When she told MPs there would be catastrophic consequences unless CO2 emissions were reduced by at least 50 per cent by 2030, she was simply repeating what climate scientists have been telling us for years.

The message hasn’t changed, but we are listening now because the voice has. 

Bleak climate models and predictions are made much starker by a schoolgirl whose future will be radically different from our own.

It’s a reminder that the spokesperson put forward - on climate change or poverty reduction or public health – need not only be the "expert" but also the very people whose lives and futures are at stake.

Secondly, by leading the climate school strikes and travelling to engagements by public transport, Greta is walking the walk as well as talking the talk. 

Behind any PR campaign is an ultimate call to action or behaviour change: what is the audience expected to think, feel or do as a result? 

Such a call to action can fall flat if there is not the opportunity for audiences to rise to it.

As a typically engaged member of Gen-Z, Greta has found a way not only to inspire a generation but to mobilise them effectively as well.

And this is an inspiration for more creative, active and dynamic PR campaigns that empower audiences to contribute to dialogues rather than simply witness them. 

This is particularly relevant for Greta’s generation – native digital users who are more engaged than ever and agitating to act upon their collective social responsibility.

Finally, in Greta the climate movement has a spokesperson who is confrontational and direct, no longer using the encouraging message of climate advocacy that "the time to act is now" and "every little helps".

It’s a cue to practitioners, advocates and PRs across all areas of sustainable development to shift up a gear when it comes to language and tone around big issues. 

While not everyone can speak as freely or directly as Greta, discourses around global challenges need strong, decisive actions inspired by strong, decisive words.

Climate change has long been something of a PR puzzle, often too abstract, too enormous and too complicated to engage at the scale necessary to address it.

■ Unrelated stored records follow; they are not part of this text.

(* ===== verification/SqlSource.v ===== *)
(** * The SQL source ([engine/nodes/sqlsource])

    Runs a query once or periodically and emits a datagram per row; with an incremental column it
    remembers the last value it saw and asks for greater ones.  The database is an argument: what a
    query text with its arguments returns at the time of a poll. *)

From stdpp Require Import sorting.
From S2P Require Import Prelude Bytes GoStd Float Datagram Execution Value SqlShared.
Import gostd datagram execution value sqlshared.
Local Open Scope Z_scope.

Module sqlsource.

Record Config := MkConfig { Mode : string; Query : string; IntervalMs : Z; IncrementalColumn : string }.
Definition New (cfg : Config) : res string Config :=
  if decide (Query cfg = "") then Err "query is required"
  else if decide (Mode cfg = "once") then Ok cfg
  else if decide (Mode cfg = "periodic") then
    if IntervalMs cfg <=? 0 then Err "intervalMs must be positive" else Ok cfg
  else Err "mode must be once or periodic".

(** [n.watermark]; [ANil] before the first row. *)
Definition queryText (cfg : Config) (d : Dialect) (watermark : any) : string * list any :=
  let c := IncrementalColumn cfg in
  if decide (c = "") then (Query cfg, []) else
  match watermark with
  | ANil => (Query cfg +:+ " ORDER BY " +:+ c +:+ " ASC", [])
  | wm => (Query cfg +:+ " WHERE " +:+ c +:+ " > " +:+ Placeholder d 1 +:+ " ORDER BY " +:+ c +:+ " ASC", [wm])
  end.

(** The rows of a result: scanned values, or an error of [Scan]; and the error of [rows.Err]. *)
Record Result := MkResult { r_cols : list string; r_rows : list (option (list dbval)); r_err : option string }.

Section source.
Context (formatNano : Z -> string) (ids : nat -> string) (clock : nat -> Z).
(** [rec[c] = NormalizeValue(vals[i])], column by column. *)
Definition record (cols : list string) (vals : list dbval) : list (string * any) :=
  fold_left (fun m cv => mset m cv.1 (NormalizeValue formatNano cv.2)) (zip cols vals) [].

(** The node: its watermark and what it emitted, with the outcome of each call of [emit]. *)
Record node := MkNode { watermark : any; emitted : list dgram; emits : list bool }.
Definition advance (cfg : Config) (rec : list (string * any)) (wm : any) : any :=
  if decide (IncrementalColumn cfg = "") then wm else
  match mget rec (IncrementalColumn cfg) with Some v => v | None => wm end.
Definition emit (n : node) (rec : list (string * any)) : res string node :=
  let k := length (emitted n) in
  let d := datagram.New (ids k) (clock k) (MkSource "" "sql-source" "" "" "") (MkPayload (AMap rec) None) in
  match emits n with
  | false :: _ => Err "emit"
  | _ :: rest => Ok (MkNode (watermark n) (emitted n ++ [d]) rest)
  | [] => Ok (MkNode (watermark n) (emitted n ++ [d]) [])
  end.
(** The loop over the rows; the watermark moves before the row is emitted and stays moved. *)
Fixpoint scanRows (cfg : Config) (cols : list string) (rows : list (option (list dbval))) (n : node) : node * res string unit :=
  match rows with
  | [] => (n, Ok tt)
  | None :: _ => (n, Err "scanning row")
  | Some vals :: rest =>
      let rec := record cols vals in
      let n := MkNode (advance cfg rec (watermark n)) (emitted n) (emits n) in
      match emit n rec with
      | Ok n' => scanRows cfg cols rest n'
      | Err e => (n, Err e)
      | Panic => (n, Panic)
      end
  end.
Definition runQuery (cfg : Config) (d : Dialect) (db : string -> list any -> res string Result) (n : node) : node * res string unit :=
  let '(q, args) := queryText cfg d (watermark n) in
  match db q args with
  | Ok r =>
      match scanRows cfg (r_cols r) (r_rows r) n with
      | (n', Ok _) => (n', match r_err r with Some e => Err e | None => Ok tt end)
      | other => other
      end
  | Err e => (n, Err e)
  | Panic => (n, Panic)
  end.
(** [Run] after the connection: one query, then one per tick; [dbs] is the database at each poll.
    The context ends when there are no more. *)
Fixpoint polls (cfg : Config) (d : Dialect) (dbs : list (string -> list any -> res string Result)) (n : node) : node * res string unit :=
  match dbs with
  | [] => (n, Ok tt)
  | db :: rest =>
      match runQuery cfg d db n with
      | (n', Ok _) => if decide (Mode cfg = "once") then (n', Ok tt) else polls cfg d rest n'
      | other => other
      end
  end.
End source.

(** ** Incremental polling *)

Section incremental.
Context (formatNano : Z -> string) (ids : nat -> string) (clock : nat -> Z) (cfg : Config) (d : Dialect)
        (cols : list string) (wf : list dbval -> Prop) (key : list dbval -> Z) (answer : list (list dbval) -> string -> list any -> res string Result).
Abbreviation rowval r := (AMap (record formatNano cols r)).
Definition above (z : Z) (r : list dbval) : bool := z <? key r.
(** What the database promises for a table: the query with the ordering returns its rows, in the
    order of the column; with the condition, those whose column is greater. *)
Context (Hperiodic : Mode cfg = "periodic") (Hcol : IncrementalColumn cfg <> "")
        (Hkey : forall r, wf r -> mget (record formatNano cols r) (IncrementalColumn cfg) = Some (AInt (key r)))
        (Hfull : forall T, answer T (Query cfg +:+ " ORDER BY " +:+ IncrementalColumn cfg +:+ " ASC") [] = Ok (MkResult cols (map Some T) None))
        (Habove : forall T z, answer T (Query cfg +:+ " WHERE " +:+ IncrementalColumn cfg +:+ " > " +:+ Placeholder d 1 +:+ " ORDER BY " +:+ IncrementalColumn cfg +:+ " ASC") [AInt z]
           = Ok (MkResult cols (map Some (List.filter (above z) T)) None)).

Definition values (n : node) : list any := map (fun x => Value (payload x)) (emitted n).
Definition mark (T : list (list dbval)) : any := match last T with Some r => AInt (key r) | None => ANil end.
Lemma scanRows_all rows : Forall wf rows -> forall n, emits n = [] ->
  exists n', scanRows formatNano ids clock cfg cols (map Some rows) n = (n', Ok tt) /\ emits n' = [] /\
    values n' = values n ++ map (fun r => rowval r) rows /\
    watermark n' = match last rows with Some r => AInt (key r) | None => watermark n end.
Proof.
  induction 1 as [|r rows Hr _ IH]; intros n He.
  { exists n. split_and!; [done|done|by rewrite app_nil_r|done]. }
  cbn [map scanRows]. unfold emit. cbn [emits emitted watermark]. rewrite He.
  unfold advance at 1. rewrite decide_False, Hkey by done.
  match goal with |- context [scanRows _ _ _ _ _ _ ?m] => destruct (IH m eq_refl) as (n' & H1 & H2 & H3 & H4) end.
  exists n'. split_and!; [exact H1|done| |].
  - rewrite H3. unfold values. cbn [emitted]. rewrite map_app, <- app_assoc. done.
  - rewrite H4. cbn [watermark]. destruct rows as [|r' rows]; [done|].
    rewrite last_cons_cons. destruct (last (r' :: rows)) eqn:E; [done|by apply last_None in E].
Qed.
(** Tables that grow at the end, their column strictly increasing. *)
Fixpoint growing (T0 : list (list dbval)) (Ts : list (list (list dbval))) : Prop :=
  match Ts with
  | [] => True
  | T :: rest => Forall wf T /\ (exists new, T = T0 ++ new) /\ StronglySorted (fun a b => key a < key b) T /\ growing T rest
  end.
Lemma filter_above T0 r0 new : last T0 = Some r0 -> StronglySorted (fun a b => key a < key b) (T0 ++ new) ->
  List.filter (above (key r0)) (T0 ++ new) = new.
Proof.
  intros Hl Hs. apply last_Some in Hl as [T1 ->]. rewrite <- app_assoc in *.
  induction T1 as [|a T1 IH]; cbn in *.
  - apply StronglySorted_inv in Hs as [_ Hs]. unfold above at 1. rewrite Z.ltb_irrefl.
    induction Hs as [|b new Hb _ IH]; [done|]. cbn. unfold above at 1. apply Z.ltb_lt in Hb. rewrite Hb. by f_equal.
  - apply StronglySorted_inv in Hs as [Hs Ha]. rewrite Forall_forall in Ha.
    assert (key a < key r0) as Hlt by (apply Ha; set_solver).
    unfold above at 1. destruct (Z.ltb_spec (key r0) (key a)); [lia|]. by apply IH.
Qed.
Lemma poll_one T0 T n : Forall wf T -> emits n = [] -> values n = map (fun r => rowval r) T0 -> watermark n = mark T0 ->
  (exists new, T = T0 ++ new) -> StronglySorted (fun a b => key a < key b) T ->
  exists n', runQuery formatNano ids clock cfg d (answer T) n = (n', Ok tt) /\ emits n' = [] /\
    values n' = map (fun r => rowval r) T /\ watermark n' = mark T.
Proof.
  intros HT He Hv Hw [new ->] Hs. apply Forall_app in HT as [_ HT]. unfold runQuery, queryText. rewrite decide_False, Hw by done. unfold mark at 1.
  destruct (last T0) as [r0|] eqn:El.
  - cbv beta iota zeta. assert (mark T0 = AInt (key r0)) as -> by (unfold mark; by rewrite El). rewrite Habove. cbn [r_cols r_rows r_err]. rewrite (filter_above T0 r0 new El Hs).
    destruct (scanRows_all new HT n He) as (n' & -> & H2 & H3 & H4). exists n'. split_and!; [done|done| |].
    + by rewrite H3, Hv, map_app.
    + rewrite H4, Hw. unfold mark. rewrite last_app. destruct (last new); [done|]. by rewrite El.
  - apply last_None in El as ->. cbn [app]. cbv beta iota zeta. rewrite Hfull. cbn [r_cols r_rows r_err].
    destruct (scanRows_all new HT n He) as (n' & -> & H2 & H3 & H4). exists n'. split_and!; [done|done| |].
    + by rewrite H3, Hv.
    + rewrite H4, Hw. unfold mark. by destruct (last new).
Qed.

(** With an incremental column that only grows, every row is emitted exactly once and in order,
    whatever the instants of the polls: after polls of a table that is only appended to, what was
    emitted is the table at the last poll. *)
Theorem incremental_once Ts : growing [] Ts ->
  exists n', polls formatNano ids clock cfg d (map answer Ts) (MkNode ANil [] []) = (n', Ok tt) /\
    values n' = map (fun r => rowval r) (default [] (last Ts)).
Proof.
  assert (forall T0 n, emits n = [] -> values n = map (fun r => rowval r) T0 -> watermark n = mark T0 -> growing T0 Ts ->
    exists n', polls formatNano ids clock cfg d (map answer Ts) n = (n', Ok tt) /\ values n' = map (fun r => rowval r) (default T0 (last Ts))) as H.
  { induction Ts as [|T Ts IH]; intros T0 n He Hv Hw Hg; [by exists n|]. destruct Hg as (HT & Hnew & Hs & Hg).
    destruct (poll_one T0 T n HT He Hv Hw Hnew Hs) as (n1 & H1 & H2 & H3 & H4). cbn [map polls]. rewrite H1.
    rewrite decide_False by congruence. destruct (IH T n1 H2 H3 H4 Hg) as (n2 & -> & H5). exists n2. split; [done|].
    rewrite H5. destruct Ts as [|T' Ts]; [done|]. rewrite last_cons_cons. by destruct (last (T' :: Ts)) eqn:E; [|apply last_None in E]. }
  intros Hg. by apply (H [] (MkNode ANil [] [])).
Qed.
End incremental.

(** *** Witness and limits *)

(** A table with one integer column [id], queried with the text of the tests. *)
Definition id_key (r : list dbval) : Z := match r with DVal (AInt z) :: _ => z | _ => 0 end.
Definition id_cfg : Config := MkConfig "periodic" "SELECT id FROM t" 100 "id".
Definition id_row (z : Z) : list dbval := [DVal (AInt z)].
Definition id_answer (T : list (list dbval)) (q : string) (args : list any) : res string Result :=
  match args with
  | [AInt z] => Ok (MkResult ["id"] (map Some (List.filter (above id_key z) T)) None)
  | [] => Ok (MkResult ["id"] (map Some T) None)
  | _ => Err "arguments"
  end.
Lemma incremental_once_witness : exists n',
  polls (fun _ => "") (fun _ => "") (fun _ => 0) id_cfg DialectPostgres
    (map id_answer [[]; [id_row 1; id_row 3]; [id_row 1; id_row 3]; [id_row 1; id_row 3; id_row 4]]) (MkNode ANil [] []) = (n', Ok tt) /\
  values n' = [AMap [("id", AInt 1)]; AMap [("id", AInt 3)]; AMap [("id", AInt 4)]].
Proof.
  apply (incremental_once (fun _ => "") (fun _ => "") (fun _ => 0) id_cfg DialectPostgres ["id"] (fun r => exists z, r = id_row z) id_key id_answer eq_refl).
  - discriminate.
  - intros r [z ->]. reflexivity.
  - reflexivity.
  - reflexivity.
  - cbn. split_and!; try exact I; try (repeat constructor; cbn; try lia; eauto); first [by exists []|by exists [id_row 1; id_row 3]|by exists [id_row 4]].
Defined.
(** A row inserted later with the value of the watermark is never asked for. *)
Lemma equal_value_missed :
  map (fun x => Value (payload x)) (emitted (fst (polls (fun _ => "") (fun _ => "") (fun _ => 0) id_cfg DialectPostgres
    (map id_answer [[id_row 1; id_row 2]; [id_row 1; id_row 2; id_row 2]]) (MkNode ANil [] [])))) = [AMap [("id", AInt 1)]; AMap [("id", AInt 2)]].
Proof. reflexivity. Qed.
(** The watermark is the normalized value: for a column scanned as bytes the next query compares
    with the base64 text of the last value. *)
Lemma watermark_normalized f ids clock b : watermark (fst (scanRows f ids clock id_cfg ["id"] [Some [DBytes b]] (MkNode ANil [] []))) =
  AStr (string_of_bytes (EncodeToString b)).
Proof. reflexivity. Qed.
(** A row whose emission fails is behind the watermark. *)
Lemma failed_emission_skipped :
  let n := fst (scanRows (fun _ => "") (fun _ => "") (fun _ => 0) id_cfg ["id"] [Some (id_row 5)] (MkNode ANil [] [false])) in
  emitted n = [] /\ watermark n = AInt 5.
Proof. done. Qed.
End sqlsource.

Greta Thunberg has offered some valuable insights in how to do this for environmental issues and beyond.

Donna Bowater is an associate at Marchmont Communications and a former journalist

There’s no defence for the industry representing irresponsible clients 

Peter Gilheany

Hands up if you have ever helped to promote something you didn’t believe in or were uneasy about? 

I know I have.

Hands up again if you believe we need to fundamentally change how to live to avert climate disaster but are guilty of unsustainable behaviour yourself? 

Again, guilty as charged.

When it comes to our own choices as consumers, we can do something about that but to make a big difference we need to change the system and not leave it to individual responsibility.

When it comes to our work, that’s our chance to play in a role in changing the system.

Last week, the XR movement shifted its focus to the ad industry, calling for agencies to declare a climate emergency and act accordingly. 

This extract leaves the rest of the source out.